The important thing about all of this is that people are working together. By working together we can all rise. We are also creating ever more opportunities for success by not limiting ourselves to our own abilities or connections.
In collaboration we tend to gravitate to those people who share our values and beliefs. In effective organisations when those teams are working towards a common purpose that’s when the strongest bonds are formed. We all want to have that sense of belonging. We all want to feel that what we are doing is worthwhile and appreciated. We want to be involved. But we also want our contributions to be recognised. Collaborate ? Yes. But, don’t take all the credit for yourself. Credit where credit is due.
There’s a wonderful tradition in Africa called Ubuntu that is perfectly described by Nelson Mandela:-
“The profound sense that we are human only through the humanity of others. That if we are to accomplish anything in this world it will in equal measure be due to the work and achievements of others”.
Isn’t that a wonderful idea? That only by working together can we truly accomplish anything.
Thank you so much to Greg for sharing this lovely piece, a piece that clearly demonstrates the importance, power and kindness behind the idea of collaboration.
#BeTheRipple is solely based on the premise that collaboration can bring ideas, energies and kindness together to create positive change to our working world and without collaboration, we would not have achieved so much in such a short space of time.

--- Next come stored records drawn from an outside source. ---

(** C7: in normal mode, on a line with the ["-"] marker, a taxonomy prefix
    other than ["skip"] and a description [d], validation succeeds when the
    trimmed description has exactly [MAX_ENTRY_LENGTH] code units, and
    throws [EntryTooLongError] (with the untrimmed length) when it has
    [MAX_ENTRY_LENGTH + 1].  The configured maximum is positive, or else the
    description is not the empty string, which the check before the length
    check rejects. *)
Theorem entry_length_boundary
  (MAX_ENTRY_LENGTH : Z) (CHANGELOG_ENTRY_PREFIXES : list string)
  (ENTRY_FORMATTING_PATTERN_REGEX : string -> MatchResult)
  (line : string) (n : Z) (mode : string)
  (groups : list (option string)) (p d : string) :
  mode ≠ "manual" →
  ENTRY_FORMATTING_PATTERN_REGEX line = Some groups →
  group groups 1 = Some "-" → group groups 2 = Some p →
  group groups 3 = Some d →
  toLowerCase p ∈ CHANGELOG_ENTRY_PREFIXES →
  p ≠ "skip" →
  0 < MAX_ENTRY_LENGTH ∨ d ≠ "" →
  (jsLength (trim d) = MAX_ENTRY_LENGTH →
   isValidChangelogEntry MAX_ENTRY_LENGTH CHANGELOG_ENTRY_PREFIXES
     ENTRY_FORMATTING_PATTERN_REGEX line n mode
   = Return (mkValidatedEntry p (trim d)))
  ∧ (jsLength (trim d) = MAX_ENTRY_LENGTH + 1 →
     isValidChangelogEntry MAX_ENTRY_LENGTH CHANGELOG_ENTRY_PREFIXES
       ENTRY_FORMATTING_PATTERN_REGEX line n mode
     = Throw (EntryTooLongError (jsLength d))).
Proof.
  intros Hmode Hm Hmarker Hp Hd Hin Hskip Hsane.
  assert (0 < jsLength (trim d) → d ≠ "") as Hne.
  { intros Hpos ->. vm_compute in Hpos. discriminate Hpos. }
  split; intros Hlen.
  - assert (d ≠ "") as Hd' by (destruct Hsane; [apply Hne; lia|done]).
    rewrite <- trimmedLogOf_Some, <- Hd.
    apply validate_normal_success; try done.
    + intros _. rewrite Hd. by apply truthy_Some.
    + rewrite Hd, trimmedLogOf_Some. lia.
  - assert (d ≠ "") as Hd' by (destruct Hsane; [apply Hne; lia|done]).
    apply (validate_normal_too_long _ _ _ _ _ _ groups p d); try done. lia.
Qed.

Lemma entry_length_boundary_witness :
  isValidChangelogEntry 12 scenarioPrefixes entryPattern
    "- fix: twelve units  " 1 "automatic"
  = Return (mkValidatedEntry "fix" "twelve units")
  ∧ isValidChangelogEntry 12 scenarioPrefixes entryPattern
      "- fix: thirteen unit  " 1 "automatic"
    = Throw (EntryTooLongError 15).
Proof.
  split.
  - apply (proj1 (entry_length_boundary 12 scenarioPrefixes entryPattern
             "- fix: twelve units  " 1 "automatic"
             [Some "- fix: twelve units  "; Some "-"; Some "fix";
              Some "twelve units  "] "fix" "twelve units  "
             ltac:(discriminate) eq_refl eq_refl eq_refl eq_refl
             ltac:(by do 2 constructor) ltac:(discriminate)
             ltac:(left; lia))).
    reflexivity.
  - apply (proj2 (entry_length_boundary 12 scenarioPrefixes entryPattern
             "- fix: thirteen unit  " 1 "automatic"
             [Some "- fix: thirteen unit  "; Some "-"; Some "fix";
              Some "thirteen unit  "] "fix" "thirteen unit  "
             ltac:(discriminate) eq_refl eq_refl eq_refl eq_refl
             ltac:(by do 2 constructor) ltac:(discriminate)
             ltac:(left; lia))).
    reflexivity.
Defined.

(** C8, as stated, fails: the prefix is returned as it was captured and
    only its lower-cased copy is compared, so ["- Feat: add dark mode"]
    yields the prefix ["Feat"] and, in manual mode, ["- SKIP: "] yields
    ["SKIP"].  Neither value is the string ["skip"] or an element of the
    taxonomy, a list of lower-case strings, although the comparison in the
    code, which ignores case, accepts both. *)
Lemma validated_prefix_keeps_case :
  isValidChangelogEntry scenarioMaxLength scenarioPrefixes entryPattern
    "- Feat: add dark mode" 1 "automatic"
  = Return (mkValidatedEntry "Feat" "add dark mode")
  ∧ isValidChangelogEntry scenarioMaxLength scenarioPrefixes entryPattern
      "- SKIP: " 1 "manual"
    = Return (mkValidatedEntry "SKIP" "")
  ∧ "Feat" ≠ "skip" ∧ ("Feat" ∉ scenarioPrefixes)
  ∧ "SKIP" ≠ "skip" ∧ ("SKIP" ∉ scenarioPrefixes)
  ∧ toLowerCase "Feat" ∈ scenarioPrefixes
  ∧ toLowerCase "SKIP" = "skip"
  ∧ Forall (fun x => toLowerCase x = x) scenarioPrefixes.
Proof.
  split; [reflexivity|]. split; [reflexivity|].
  split; [discriminate|]. split; [by apply includes_false|].
  split; [discriminate|]. split; [by apply includes_false|].
  split; [by apply includes_true|]. split; [reflexivity|].
  apply scenarioPrefixes_lower.
Qed.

Massive thanks to everyone who has shown kindness and/or collaborated with us so far: big shout out to Sasidhi Silva and Devina Ahluwalia for their kindness to me during one of the toughest periods of my life, it helped me to move forward; Gary Cookson for allowing me to share a blog piece in his blog series in April this year, a piece which would bring me out of my grief slumber and spark my thoughts around bringing people together in communities of kindness; to Linda James for listening to some of my very first ideas; to Perry Timms for allowing me to share my 'Tall Poppy' piece on his own blog and to everyone who took the time to read the piece, comment and/or contact me - in particular Jenny Streeter for having taken the time to read my piece, listen, encourage, come up with ideas and help me build on mine; to Perry Timms (again!) for sparing his time and expertise in facilitating an Agile Lab session which became the first moment our team came together; to the #BeTheRipple team for all their ongoing ideas, input and efforts; to the HR Pub Quiz group for their ongoing support, friendship and kindness, it has helped keep me motivated in tough times; to Jennifer Sullivan for suggesting, setting up and co-ordinating our #WorkingOutLoud circles and to John Stepper for allowing us to run with his program; to Scott Leiper for his amazing idea to run #Kindfest2020 and for his and Kirsty Mac's support, time and efforts in putting it all together; to everyone who had any part in #Kindfest, as a speaker, a facilitator or an attendee; to Francisco Reyes Pereira for giving us a slot to talk at the Behave 4 #BEHR Summit; to Nicky Hoyland and her team for their ongoing support; to everyone who is a part of the #BeTheRipple movement and community in any way - a massive shout out to you all. Our movement demonstrates the power of showing kindness through collaboration.
If you are not yet a member of the #BeTheRipple community, we would love you to join us. You can find us on Twitter: @BeTheRipple2020 and/or in our LinkedIn community: Here
Thank you once again to Greg for sharing this wonderful piece on collaboration. As Greg's piece suggests, coming together with shared values and goals is perhaps one of the most powerful ways we can show kindness in workplaces, to others and to ourselves.